PLWH show commonalities in terms of having similar issues related to deal with HIV/AIDS and its impacts. “Building “persaudaraan” (brotherhood) and “jejaring” (networking) to share, support, and help each other” indicated they care for each other, which reflects the implementation of their cultural and religious beliefs. In Islam, all people constitute one brotherhood. No one is beyond the borders of this brotherhood. Islam makes it clear that wealth, position, lineage or social status are not valid reasons for feeling arrogant or superior25. Feeling of having commonalities which are supported by religious beliefs has driven PLWH to cultivate a culture of brotherhood which allowed them to share, help, and support each other.
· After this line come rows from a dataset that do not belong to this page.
(** * torrent-search-engine: the search engine, the provider registry and the
      declarative provider, embedded from the Python sources.

    - [src/torrentsearchengine/searchengine.py]   (TorrentSearchEngine)
    - [src/torrentsearchengine/providermanager.py] (TorrentProviderManager)
    - [src/torrentsearchengine/torrentprovider.py] (TorrentProvider)

    The engine and the registry import [TorrentProvider] from [provider.py]
    and call [provider.search(query, limit, timeout)]; that module is not
    among the sources, and the provider of the engine is kept abstract.
    The class of [torrentprovider.py] is embedded on its own.

    Python values are modelled as the code uses them: [str] as [string],
    [int] as [Z], [None]-able values as [option], a list updated by index
    with stdpp's lookup and insert, exceptions as a sum type, wall-clock
    readings as exact rationals. *)

From Stdlib Require Import ZArith QArith Lia Lqa Permutation Sorted.
From stdpp Require Import base option list strings gmap.

Local Open Scope Z_scope.

(** ** Exceptions *)

(** Modelled from the spec: [exceptions.py] is not among the sources.  The
    classes are the ones the sources name; the spec's error taxonomy makes
    every search-time error of one source an error of that source, so each
    of them is taken to derive from [TorrentProviderError], the class the
    task boundary catches.  The remaining constructors are Python built-ins,
    [queue.Full], the two exception classes of [requests] that [fetch]
    translates, and [re.error]. *)
Inductive exn : Type :=
  | TorrentSearchEngineError
  | TorrentProviderError
  | ValidationError
  | RequestError
  | Timeout
  | ParseError
  | FormatError
  | NotSupportedError
  | QueueFull
  | TypeError
  | ValueError
  | KeyError
  | IndexError
  | UnboundLocalError
  | RequestsTimeout
  | RequestsException
  | ReError.

#[global] Instance exn_eq_dec : EqDecision exn.
Proof. solve_decision. Defined.

(** [isinstance(e, TorrentProviderError)] *)
Definition is_TorrentProviderError (e : exn) : bool :=
  match e with
  | TorrentProviderError | ValidationError | RequestError | Timeout
  | ParseError | FormatError | NotSupportedError => true
  | _ => false
  end.

(** A call either returns a value or raises. *)
Inductive result (A : Type) : Type :=
  | Ok (a : A)
  | Raise (e : exn).
Arguments Ok {A} a.
Arguments Raise {A} e.

Definition bind {A B} (r : result A) (k : A → result B) : result B :=
  match r with
  | Ok a => k a
  | Raise e => Raise e
  end.

Notation "x ←! r ; k" := (bind r (fun x => k))
  (at level 20, r at level 100, k at level 200, right associativity,
   format "x  ←!  r ;  '/' k").
Notation "' p ←! r ; k" := (bind r (fun p => k))
  (at level 20, p pattern, r at level 100, k at level 200,
   right associativity).

(** ** Records *)

(** Modelled from the spec: [torrent.py] is not among the sources.  The
    engine reads [title] and [seeds], the provider reads [info_url]; the
    other fields are the ones the spec's data model lists. *)
Record Torrent : Type := mkTorrent {
  provider : string;
  title : string;
  seeds : Z;
  leeches : Z;
  link : option string;
  info_url : option string
}.

#[global] Instance Torrent_eq_dec : EqDecision Torrent.
Proof. solve_decision. Defined.

(** What a generator does when it is run to its end: the records it
    yields, in order, and how it stops ([None]: it returns; [Some e]: it
    raises [e] after the last yield). *)
Record gen : Type := mkGen {
  yields : list Torrent;
  ending : option exn
}.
V. Conclusion and recomendations

This study presented “caring for self” constructed among PLWH in Bandung community which reflected universality and diversity of cultural beliefs and values. The results might be very helpful in developing community based care related to religious and cultural belief, as well as self help groups in dealing with feelings and living positively with HIV. The findings of the study would suggest the health care providers, particularly nurses, to recognize and acknowledge the culturally-bound meaning of caring in order to provide culturally congruent care for PLWH. Further studies are required such as culture of care among other population in various geographic areas to enrich transcultural care knowledge throughout Indonesia, identify the process and outcomes of caring to strengthen the caring practices among PLWH.